:: Task data ::
(** In the shared loop, the browser's record of calls is the sequence of
    "Exploring" lines. *)
Lemma counting_iteration (cfg : PdfBfs.Config) (allowed_domains calls0 : list string)
    (st : PdfBfs.State (W * list string)) :
  snd (PdfBfs.world st) = calls0 ++ PdfBfs.fetched (PdfBfs.log st) ->
  let st' := @PdfBfs.iteration L _ counting_web cfg allowed_domains st in
  snd (PdfBfs.world st') = calls0 ++ PdfBfs.fetched (PdfBfs.log st').
Proof.
  intros Hst st'. subst st'.
  destruct (PdfBfs.queue st) as [|[current_url depth] rest] eqn:Hq.
  { unfold PdfBfs.iteration. now rewrite Hq. }
  destruct (@iteration_cases L _ counting_web cfg allowed_domains st
              current_url depth rest Hq) as [[-> _] | (_ & _ & Hext)].
  - exact Hst.
  - rewrite (LoopSpec.ext_world _ _ _ _ _ Hext).
    rewrite (extends_fetched _ _ _ _ _ Hext).
    cbn [PdfBfs.world PdfBfs.log PdfBfs.set_world PdfBfs.add_event
         PdfBfs.add_visited PdfBfs.set_queue].
    rewrite counting_get_calls, fetched_cons_exploring, Hst.
    now rewrite app_assoc.
Qed.

Lemma counting_bfs_loop (cfg : PdfBfs.Config) (allowed_domains calls0 : list string)
    (fuel : nat) (st : PdfBfs.State (W * list string)) :
  snd (PdfBfs.world st) = calls0 ++ PdfBfs.fetched (PdfBfs.log st) ->
  let st' := PdfBfs.outcome_state
               (@PdfBfs.bfs_loop L _ counting_web cfg allowed_domains fuel st) in
  snd (PdfBfs.world st') = calls0 ++ PdfBfs.fetched (PdfBfs.log st').
Proof.
  revert st. induction fuel as [|fuel IH]; intros st Hst; simpl.
  - now destruct (PdfBfs.loop_condition cfg st).
  - destruct (PdfBfs.loop_condition cfg st); [|exact Hst].
    apply IH. now apply counting_iteration.
Qed.

(** The same for the regional loop. *)
Lemma regional_counting_iteration (self_max_depth : Z)
    (allowed_domains calls0 : list string)
    (st : RegionalEnhancedCrawler.State (W * list string)) :
  snd (RegionalEnhancedCrawler.world st)
  = calls0 ++ RegionalEnhancedCrawler.fetched (RegionalEnhancedCrawler.log st) ->
  let st' := @RegionalEnhancedCrawler.iteration L _ counting_web
               self_max_depth allowed_domains st in
  snd (RegionalEnhancedCrawler.world st')
  = calls0 ++ RegionalEnhancedCrawler.fetched (RegionalEnhancedCrawler.log st').
Proof.
  intros Hst st'. subst st'.
  destruct (RegionalEnhancedCrawler.queue st)
    as [|[[current_url depth] score] rest] eqn:Hq.
  { unfold RegionalEnhancedCrawler.iteration. now rewrite Hq. }
  destruct (@regional_iteration_cases L _ counting_web self_max_depth
              allowed_domains st current_url depth score rest Hq)
    as [[-> _] | [(_ & _ & ->) | (_ & _ & [_ _ Pw Pf])]].
  - exact Hst.
  - exact Hst.
  - rewrite Pw, Pf.
    cbn [RegionalEnhancedCrawler.world RegionalEnhancedCrawler.log
         RegionalEnhancedCrawler.set_world RegionalEnhancedCrawler.add_event
         RegionalEnhancedCrawler.mark_processed
         RegionalEnhancedCrawler.set_queue].
    rewrite counting_get_calls, regional_fetched_cons_exploring, Hst.
    now rewrite app_assoc.
Qed.

Lemma regional_counting_bfs_loop (self_max_depth : Z)
    (allowed_domains calls0 : list string) (start_time : Q)
    (max_time_seconds : Z) (fuel : nat)
    (st : RegionalEnhancedCrawler.State (W * list string)) :
  snd (RegionalEnhancedCrawler.world st)
  = calls0 ++ RegionalEnhancedCrawler.fetched (RegionalEnhancedCrawler.log st) ->
  let st' := PdfBfs.outcome_state
               (@RegionalEnhancedCrawler.bfs_loop L _ counting_web
                  self_max_depth allowed_domains start_time max_time_seconds
                  fuel st) in
  snd (RegionalEnhancedCrawler.world st')
  = calls0 ++ RegionalEnhancedCrawler.fetched (RegionalEnhancedCrawler.log st').
Proof.
  assert (Hcond : forall st : RegionalEnhancedCrawler.State (W * list string),
            snd (RegionalEnhancedCrawler.world st)
            = calls0 ++ RegionalEnhancedCrawler.fetched
                          (RegionalEnhancedCrawler.log st) ->
            let st1 := fst (@RegionalEnhancedCrawler.loop_condition _
                              counting_web start_time max_time_seconds st) in
            snd (RegionalEnhancedCrawler.world st1)
            = calls0 ++ RegionalEnhancedCrawler.fetched
                          (RegionalEnhancedCrawler.log st1)).
  { intros st0 Hst0. unfold RegionalEnhancedCrawler.loop_condition.
    destruct (RegionalEnhancedCrawler.queue st0); [exact Hst0|].
    destruct (_ <? _)%Z; [|exact Hst0].
    pose proof (counting_time_calls (RegionalEnhancedCrawler.world st0)) as Ht.
    destruct (@time_time _ counting_web (RegionalEnhancedCrawler.world st0))
      as [w' t]. simpl in Ht |- *. now rewrite Ht. }
  revert st. induction fuel as [|fuel IH]; intros st Hst; simpl;
    specialize (Hcond st Hst);
    destruct (@RegionalEnhancedCrawler.loop_condition _ counting_web
                start_time max_time_seconds st) as [st1 c]; simpl in Hcond.
  - now destruct c.
  - destruct c; [|exact Hcond].
    apply IH. now apply regional_counting_iteration.
Qed.

End CountingFacts.

(** ** The crawlers *)

Section CrawlerFacts.

Context `{UrlLib} `{Web W}.

Lemma domain_allowed_spec (allowed_domains : list string) (url : string) :
  PdfBfs.domain_allowed allowed_domains url = true <->
  exists domain, In domain allowed_domains /\
    exists pre suf, netloc url = pre +:+ domain +:+ suf.
Proof.
  unfold PdfBfs.domain_allowed. rewrite existsb_exists.
  split; intros [domain [Hin Hc]]; exists domain; split; try assumption;
    now apply contains_spec.
Qed.

Lemma comprehensive_crawl_invariant (self : ComprehensivePDFDiscovery.Crawler)
    (starting_urls allowed_domains : list string) (fuel : nat) (w : W) :
  LoopSpec.invariant (ComprehensivePDFDiscovery.config self) allowed_domains
    starting_urls ∅
    (PdfBfs.outcome_state
       (ComprehensivePDFDiscovery.crawl self starting_urls allowed_domains
          fuel w)).
Proof. apply bfs_loop_invariant, initial_invariant. Qed.

Lemma simple_crawl_invariant (self : SimpleBFSCrawler.Crawler)
    (start_urls allowed_domains : list string) (fuel : nat) (w : W) :
  LoopSpec.invariant (SimpleBFSCrawler.config self) allowed_domains start_urls
    (SimpleBFSCrawler.visited_urls self)
    (PdfBfs.outcome_state
       (SimpleBFSCrawler.crawl self start_urls allowed_domains fuel w)).
Proof. apply bfs_loop_invariant, initial_invariant. Qed.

:: Problem ::
Repeat nothing before the line containing "LoopSpec.invariant (ComprehensivePDFDiscovery.config self)"; repeat that line and every later line of the listing exactly.

:: Reply ::
  LoopSpec.invariant (ComprehensivePDFDiscovery.config self) allowed_domains
    starting_urls ∅
    (PdfBfs.outcome_state
       (ComprehensivePDFDiscovery.crawl self starting_urls allowed_domains
          fuel w)).
Proof. apply bfs_loop_invariant, initial_invariant. Qed.

Lemma simple_crawl_invariant (self : SimpleBFSCrawler.Crawler)
    (start_urls allowed_domains : list string) (fuel : nat) (w : W) :
  LoopSpec.invariant (SimpleBFSCrawler.config self) allowed_domains start_urls
    (SimpleBFSCrawler.visited_urls self)
    (PdfBfs.outcome_state
       (SimpleBFSCrawler.crawl self start_urls allowed_domains fuel w)).
Proof. apply bfs_loop_invariant, initial_invariant. Qed.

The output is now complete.